### [About this exercise]
Produce a copy of every line in the records that holds the string "then".

Stored data
>>>>>
(* ===== verification/AhoCorasick.v ===== *)
(** * [core/stringx/node.go]: the keyword automaton of the trie and the replacer

    The nodes are objects of a heap; [children] and [fail] hold their addresses, and a nil
    dereference is a panic.  A node is allocated at the address of its parent extended by
    its rune: the address is fresh, because a node makes one child per rune.  The order in
    which Go iterates over [children] is the parameter [ord]. *)

From S2P Require Import Prelude.
Local Open Scope go_scope.

Abbreviation loc := (list Z).

Record node := mkNode { children : gmap Z loc; fail : option loc; depth : nat; end_ : bool }.

Abbreviation heap := (gmap loc node).

Definition root : loc := [].
Definition new_node : node := mkNode ∅ None 0 false.
Definition new_heap : heap := {[ root := new_node ]}.

Definition deref (h : heap) (l : loc) : outcome node :=
  match h !! l with Some n => Ok n | None => Panic "nil pointer dereference" end.

(** [node.add]; the cases of a nil and of a non-nil [children] without the rune coincide. *)
Fixpoint add_loop (h : heap) (nd : loc) (i : nat) (chars : list Z) : outcome (heap * loc) :=
  match chars with
  | [] => Ok (h, nd)
  | char :: chars =>
    n <~ deref h nd ;;
    match children n !! char with
    | Some child => add_loop h child (S i) chars
    | None =>
      let child := nd ++ [char] in
      let h := <[nd := mkNode (<[char := child]> (children n)) (fail n) (depth n) (end_ n)]> h in
      let h := <[child := mkNode ∅ None (S i) false]> h in
      add_loop h child (S i) chars
    end
  end.

Definition add (word : list Z) (h : heap) : outcome heap :=
  match word with
  | [] => Ok h
  | _ =>
    r <~ add_loop h root 0 word ;;
    let '(h, nd) := r in
    n <~ deref h nd ;;
    Ok (<[nd := mkNode (children n) (fail n) (depth n) true]> h)
  end.

Definition set_fail (l f : loc) (h : heap) : outcome heap :=
  n <~ deref h l ;; Ok (<[l := mkNode (children n) (Some f) (depth n) (end_ n)]> h).

(** The loop over [cur] in [build]: the failure target of the child of [cur] at [key] *)
Fixpoint fail_loop (fuel : nat) (h : heap) (cur : loc) (key : Z) : outcome loc :=
  match fuel with
  | 0 => Panic "out of fuel"
  | S fuel =>
    n <~ deref h cur ;;
    match fail n with
    | None => Ok root
    | Some f =>
      fn <~ deref h f ;;
      match children fn !! key with
      | Some x => Ok x
      | None => fail_loop fuel h f key
      end
    end
  end.

Section build.
Context (ord : list (Z * loc) -> list (Z * loc)).

(** The loop over the children of [nd], which are appended to the queue *)
Fixpoint children_loop (h : heap) (nd : loc) (kids : list (Z * loc)) (nodes : list loc)
    : outcome (heap * list loc) :=
  match kids with
  | [] => Ok (h, nodes)
  | (key, child) :: kids =>
    f <~ fail_loop (S (size h)) h nd key ;;
    h <~ set_fail child f h ;;
    children_loop h nd kids (nodes ++ [child])
  end.

Fixpoint bfs (fuel : nat) (h : heap) (nodes : list loc) : outcome heap :=
  match fuel with
  | 0 => Panic "out of fuel"
  | S fuel =>
    match nodes with
    | [] => Ok h
    | nd :: nodes =>
      n <~ deref h nd ;;
      r <~ children_loop h nd (ord (map_to_list (children n))) nodes ;;
      let '(h, nodes) := r in
      bfs fuel h nodes
    end
  end.

(** The first loop: the children of the root *)
Fixpoint root_loop (h : heap) (kids : list (Z * loc)) (nodes : list loc) : outcome (heap * list loc) :=
  match kids with
  | [] => Ok (h, nodes)
  | (_, child) :: kids =>
    h <~ set_fail child root h ;;
    root_loop h kids (nodes ++ [child])
  end.

(** [node.build] *)
Definition build (h : heap) : outcome heap :=
  n <~ deref h root ;;
  r <~ root_loop h (ord (map_to_list (children n))) [] ;;
  let '(h, nodes) := r in
  bfs (S (size h)) h nodes.
End build.

Record scope := mkScope { start : Z; stop : Z }.

(** The failure loop of [find]: the new [cur], and the [child] if there is one *)
Fixpoint next_loop (fuel : nat) (h : heap) (cur : loc) (char : Z) : outcome (loc * option loc) :=
  match fuel with
  | 0 => Panic "out of fuel"
  | S fuel =>
    if decide (cur = root) then Ok (cur, None)
    else
      n <~ deref h cur ;;
      match fail n with
      | None => Panic "nil pointer dereference"
      | Some cur =>
        n <~ deref h cur ;;
        match children n !! char with
        | Some child => Ok (child, Some child)
        | None => next_loop fuel h cur char
        end
      end
  end.
Lemma doRemoveKey_spec key c :
  heap_wf c ->
  let c' := doRemoveKey growth key c in
  heap_wf c' /\ mapping c' = delete key (mapping c) /\ exclusive c' = exclusive c /\
  dirty c' = dirty c /\
  forall v, keys_of c' v = if decide (mapping c !! key = Some v)
                           then filter (fun k => k <> key) (keys_of c v) else keys_of c v.
Proof.
  intros Hwf. unfold doRemoveKey. destruct (mapping c !! key) as [server|] eqn:Em.
  2: { simpl. rewrite delete_id by done. auto. }
  destruct (values c !! server) as [keys|] eqn:Ev.
  2: { simpl. destruct (delete_slice c (mkContainer (exclusive c) (heap c) (delete server (values c))
         (delete key (mapping c)) (snapshot c) (dirty c) (listeners c)) server) as (H1 & H2 & H3); simpl; auto.
       split_and!; auto. intros v. destruct (decide _) as [Heq|Hne].
       - injection Heq as <-. rewrite H2. unfold keys_of. by rewrite Ev.
       - apply H3. congruence. }
  destruct (hw_slice c Hwf server keys Ev) as [[Hlt Hle] Hpos].
  destruct (remove_loop _ _ _ _ _ _ _) as [r h'] eqn:Eloop.
  apply remove_loop_spec in Eloop; simpl; try lia; try done.
  destruct Eloop as (H1 & H2 & H3 & H4 & H5 & H6).
  assert (Hkeys : contents h' r = filter (fun k => k <> key) (keys_of c server)).
  { rewrite H3. unfold keys_of. rewrite Ev. simpl. unfold contents at 1. by rewrite drop_0. }
  assert (Hrok : slice_ok h' r) by (split; [congruence|rewrite H1, H4; lia]).
  destruct (0 <? s_len r) eqn:Elen; bool_prop; simpl.
  - edestruct (update_slice c (mkContainer (exclusive c) h' (<[server := r]> (values c))
      (delete key (mapping c)) (snapshot c) (dirty c) (listeners c)) server r) as [Hwf' Hkeep];
      simpl; eauto; try lia; [intros; apply H6; congruence|].
    split_and!; auto. intros v. destruct (decide _) as [Heq|Hne].
    + injection Heq as <-. rewrite <- Hkeys. unfold keys_of. simpl. by rewrite lookup_insert_eq.
    + apply Hkeep. congruence.
  - edestruct (delete_slice c (mkContainer (exclusive c) h' (delete server (values c))
      (delete key (mapping c)) (snapshot c) (dirty c) (listeners c)) server) as (Hwf' & Hnil & Hkeep);
      simpl; eauto; try lia.
    split_and!; auto. intros v. destruct (decide _) as [Heq|Hne].
    + injection Heq as <-. rewrite Hnil, <- Hkeys. symmetry. apply nil_length_inv.
      rewrite length_slice by done. lia.
    + apply Hkeep. congruence.
Qed.


(** The last part of [addKv]: append the key to the slice of its value. *)
Definition append_key (key value : string) c : container F :=
  let '(s, h) := go_append growth (values c !! value) key (heap c) in
  mkContainer (exclusive c) h (<[value := s]> (values c)) (<[key := value]> (mapping c))
    (snapshot c) (dirty c) (listeners c).

Lemma append_key_spec key value c :
  heap_wf c ->
  let c' := append_key key value c in
  heap_wf c' /\ mapping c' = <[key := value]> (mapping c) /\ exclusive c' = exclusive c /\
  dirty c' = dirty c /\
  forall v, keys_of c' v = if decide (v = value) then keys_of c v ++ [key] else keys_of c v.
Proof.
  intros Hwf. unfold append_key. destruct (go_append _ _ _ _) as [s h] eqn:E.
  apply go_append_spec in E.
  2: { intros s0 Hs0. by destruct (hw_slice c Hwf value s0 Hs0). }
  destruct E as (H1 & H2 & H3 & H4 & H5).
  assert (0 < s_len s).
  { rewrite <- (length_slice h s H2), H1, length_app. simpl. lia. }
  edestruct (update_slice c (mkContainer (exclusive c) h (<[value := s]> (values c))
    (<[key := value]> (mapping c)) (snapshot c) (dirty c) (listeners c)) value s) as [Hwf' Hkeep];
    simpl; eauto.
  split_and!; auto. intros v. destruct (decide (v = value)) as [->|Hne]; [|by apply Hkeep].
  unfold keys_of. simpl. rewrite lookup_insert_eq. done.
Qed.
<<<<<
### [Solution below]
    if decide (cur = root) then Ok (cur, None)
                           then filter (fun k => k <> key) (keys_of c v) else keys_of c v.
  forall v, keys_of c' v = if decide (v = value) then keys_of c v ++ [key] else keys_of c v.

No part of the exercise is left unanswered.